In our study, as we did not have the possibility of achieving a deep, intra-operative neurophysiological acquisition, we assessed the real preservation of myelinated fibres on the basis of pre- and post-procedural clinical evaluations. In only one patient (4%) of the 25 studied were new post-surgical symptoms recorded, involving the arcuate fasciculus. The course of the trajectory related to this case, however, was not fully visualised, probably because of the changes induced by the (asymptomatic) perilesional oedema. In all the remaining patients, new neurological symptomatology was not recorded; furthermore, an improvement in previous neurological deficits was noted in 80% of cases. These data are comparable to those reported by Nimsky in his group including 35 cerebral glioma patients in whom the intra-operative tractography technique employed was similar to that of our patients. In this study, the onset of a new, post-procedural, neurological symptomatology was recorded in one patient only (2.9% of cases).

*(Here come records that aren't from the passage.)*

(** X12: [get_timestamp] raises AttributeError whatever the time reader
    answers exactly on the non-empty time strings whose number of code
    points is neither 10 nor 19, in both units: such a string is never
    read, and every other string is read or gives 0.  The length is that of
    the text in code points, not in bytes. *)
Theorem get_timestamp_length s mill :
  (∀ epoch_seconds,
      get_timestamp epoch_seconds (Some s) mill = inr AttributeError)
  ↔ s ≠ "" ∧ code_points s ≠ 10%nat ∧ code_points s ≠ 19%nat.
Proof.
  split.
  - intros H. specialize (H (λ _ _, inl 0%Z)). unfold get_timestamp in H.
    destruct (String.eqb_spec s "") as [->|Hne]; [done|].
    split; [done|]. simpl in H.
    destruct (Nat.eqb_spec (code_points s) 10); [done|].
    destruct (Nat.eqb_spec (code_points s) 19); done.
  - intros (Hne & H10 & H19) epoch_seconds. unfold get_timestamp.
    apply String.eqb_neq in Hne. rewrite Hne.
    apply Nat.eqb_neq in H10, H19. by rewrite H10, H19.
Qed.

Lemma get_timestamp_length_witness :
  ("2024-1-1" ≠ ""
   ∧ code_points "2024-1-1" ≠ 10%nat ∧ code_points "2024-1-1" ≠ 19%nat)
  ∧ get_timestamp fixed_seconds (Some "2024-1-1") true = inr AttributeError.
Proof.
  assert (H : "2024-1-1" ≠ ""
              ∧ code_points "2024-1-1" ≠ 10%nat
              ∧ code_points "2024-1-1" ≠ 19%nat) by done.
  split; [exact H|].
  exact (proj2 (get_timestamp_length "2024-1-1" true) H fixed_seconds).
Defined.

(** A date whose last digit is a full-width digit has 10 code points in 12
    bytes and is read as a date; five accented letters have 5 code points
    in 10 bytes and are not read. *)
Example get_timestamp_code_points :
  String.length "2023-11-1４" = 12%nat
  ∧ code_points "2023-11-1４" = 10%nat
  ∧ get_timestamp fixed_seconds (Some "2023-11-1４") true
    = inl 1700000000000%Z
  ∧ String.length "ééééé" = 10%nat
  ∧ code_points "ééééé" = 5%nat
  ∧ get_timestamp fixed_seconds (Some "ééééé") true = inr AttributeError.
Proof. repeat split; by vm_compute. Qed.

Despite its intrinsic limitations and the problems mentioned earlier, the DTI technique combined with 3D tractography for the evaluation of cerebral white-matter tracts proved to be helpful to our patients for pre-operative planning. According to the results of our study, in 21% of cases the technique modified the corticotomy surgical approach, and in 64% of patients the awareness of myelinated fibre positions both before and during the procedure provided indications on the resection margins, thus permitting an overall procedural “modification” in 82% of cases. Because of the small number of patients and the unavailability of a control group, we cannot state that tractography improves the clinical outcome of a patient undergoing a neurosurgical procedure. However, we believe that the high incidence of patients in whom the surgical intervention was modified (in terms of the corticotomy approach and, above all, in the definition of the resection margins) together with the low rate of procedure-related complications indicates that further investigation is warranted.

Conclusions

MR-tractography provides the neurosurgeon with a new anatomical view that can change the surgical resection planning of a cerebral mass. Despite the high incidence of cases in which the pathological features may determine specific modifications preventing the possibility of reconstructing white-matter tracts, in our patients this technique modified the surgical approach to corticotomy (21%), permitted the definition of the resection margins (64%) and resulted in an overall modification of the procedure in 82% of cases. According to our study, the improvement in the pre-existing symptomatology (80% of cases) and the absence of new post-procedure complaints (with the exception of one patient only) suggest the potential of this technique.